→ REQUIRED WORK: What do the lines from the top of the data through the line with "mesh_ttl_ns := 5000000000;" say? Quote them exactly and include both ends.
====== SOURCE MATERIAL ======
(* ===== verification/Service.v ===== *)
(** * The network service: [tpt-t-link/src/service.rs]

    One thread drives the multiplexer, the reliable channel, the mesh and the
    token bucket: it drains the socket, hands events to a sink that may reply on
    the spot, flushes the ring of approved commands, sends beacons and resends
    overdue frames.  The machine it runs on (clock, socket, transmit ring) is the
    class [Host]; the sink is a program over the core's public operations. *)

From S2P Require Import Prelude Ring Mesh Backpressure Reliable Cast Mode Ser Crc Mux.

Record SocketAddr := { ip : Z; port : Z }.
#[global] Instance SocketAddr_eq_dec : EqDecision SocketAddr.
Proof. solve_decision. Defined.
Definition set_port (a : SocketAddr) (p : Z) : SocketAddr := {| ip := ip a; port := p |}.

Inductive received := NoDatagram | RecvFailed | Datagram (rxbuf : list Z) (n : nat) (from : SocketAddr).

(** The operating system as the service sees it.  A datagram arrives in the
    receive buffer, whose bytes past the datagram are whatever was there. *)
Class Host (W : Type) := {
  elapsed : W -> W * Z;
  send_to : W -> SocketAddr -> list Z -> W * result nat IoError;
  (** stage, submit, wait and reap one send: did it complete? *)
  uring_send : W -> SocketAddr -> list Z -> W * bool;
  recv_from : W -> W * received;
  local_port : W -> option Z;
  recv_shape w w' b n a : recv_from w = (w', Datagram b n a) ->
    length b = MAX_DATAGRAM /\ (n <= MAX_DATAGRAM)%nat /\ bytes b;
  port_shape w p : local_port w = Some p -> uint 16 p
}.

Record ServiceConfig := {
  unit_id : Z; listen_port : Z; beacon_interval_ns : Z; mesh_ttl_ns : Z;
  beacon_peers : list SocketAddr; primary_peer : option SocketAddr;
  reliable_control : bool; rto_ns : Z
}.
Definition default_service : ServiceConfig :=
  {| unit_id := 0; listen_port := 0; beacon_interval_ns := 200000000; mesh_ttl_ns := 5000000000;
     beacon_peers := []; primary_peer := None; reliable_control := false; rto_ns := 10000000 |}.

Definition RELIABLE_WINDOW : Z := 128.

Inductive Event :=
| EvControl (cmd : Cmd.ControlCommand Z) (from : SocketAddr) (reliable : bool)
| EvTelemetry (pkt : Telemetry.TelemetryPacket) (from : SocketAddr)
| EvIce (bs : list Z) (from : SocketAddr)
| EvNeighborUp (id : Z) (a : SocketAddr)
| EvSecure (sealed : list Z) (from : SocketAddr) (inner : Z).

(** The calls a sink can make on the core, and a sink's run: it makes calls,
    looks at their results, and ends with its own new state. *)
Inductive call :=
| SendControl (cmd : Cmd.ControlCommand Z) (dst : SocketAddr)
| SendTelemetry (pkt : Telemetry.TelemetryPacket) (dst : SocketAddr)
| SendIce (bs : list Z) (dst : SocketAddr)
| SendSecure (sealed : list Z) (inner : Z) (dst : SocketAddr)
| BeaconFanout.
======
→ TASK OUTPUT:
(* ===== verification/Service.v ===== *)
(** * The network service: [tpt-t-link/src/service.rs]

    One thread drives the multiplexer, the reliable channel, the mesh and the
    token bucket: it drains the socket, hands events to a sink that may reply on
    the spot, flushes the ring of approved commands, sends beacons and resends
    overdue frames.  The machine it runs on (clock, socket, transmit ring) is the
    class [Host]; the sink is a program over the core's public operations. *)

From S2P Require Import Prelude Ring Mesh Backpressure Reliable Cast Mode Ser Crc Mux.

Record SocketAddr := { ip : Z; port : Z }.
#[global] Instance SocketAddr_eq_dec : EqDecision SocketAddr.
Proof. solve_decision. Defined.
Definition set_port (a : SocketAddr) (p : Z) : SocketAddr := {| ip := ip a; port := p |}.

Inductive received := NoDatagram | RecvFailed | Datagram (rxbuf : list Z) (n : nat) (from : SocketAddr).

(** The operating system as the service sees it.  A datagram arrives in the
    receive buffer, whose bytes past the datagram are whatever was there. *)
Class Host (W : Type) := {
  elapsed : W -> W * Z;
  send_to : W -> SocketAddr -> list Z -> W * result nat IoError;
  (** stage, submit, wait and reap one send: did it complete? *)
  uring_send : W -> SocketAddr -> list Z -> W * bool;
  recv_from : W -> W * received;
  local_port : W -> option Z;
  recv_shape w w' b n a : recv_from w = (w', Datagram b n a) ->
    length b = MAX_DATAGRAM /\ (n <= MAX_DATAGRAM)%nat /\ bytes b;
  port_shape w p : local_port w = Some p -> uint 16 p
}.

Record ServiceConfig := {
  unit_id : Z; listen_port : Z; beacon_interval_ns : Z; mesh_ttl_ns : Z;
  beacon_peers : list SocketAddr; primary_peer : option SocketAddr;
  reliable_control : bool; rto_ns : Z
}.
Definition default_service : ServiceConfig :=
  {| unit_id := 0; listen_port := 0; beacon_interval_ns := 200000000; mesh_ttl_ns := 5000000000;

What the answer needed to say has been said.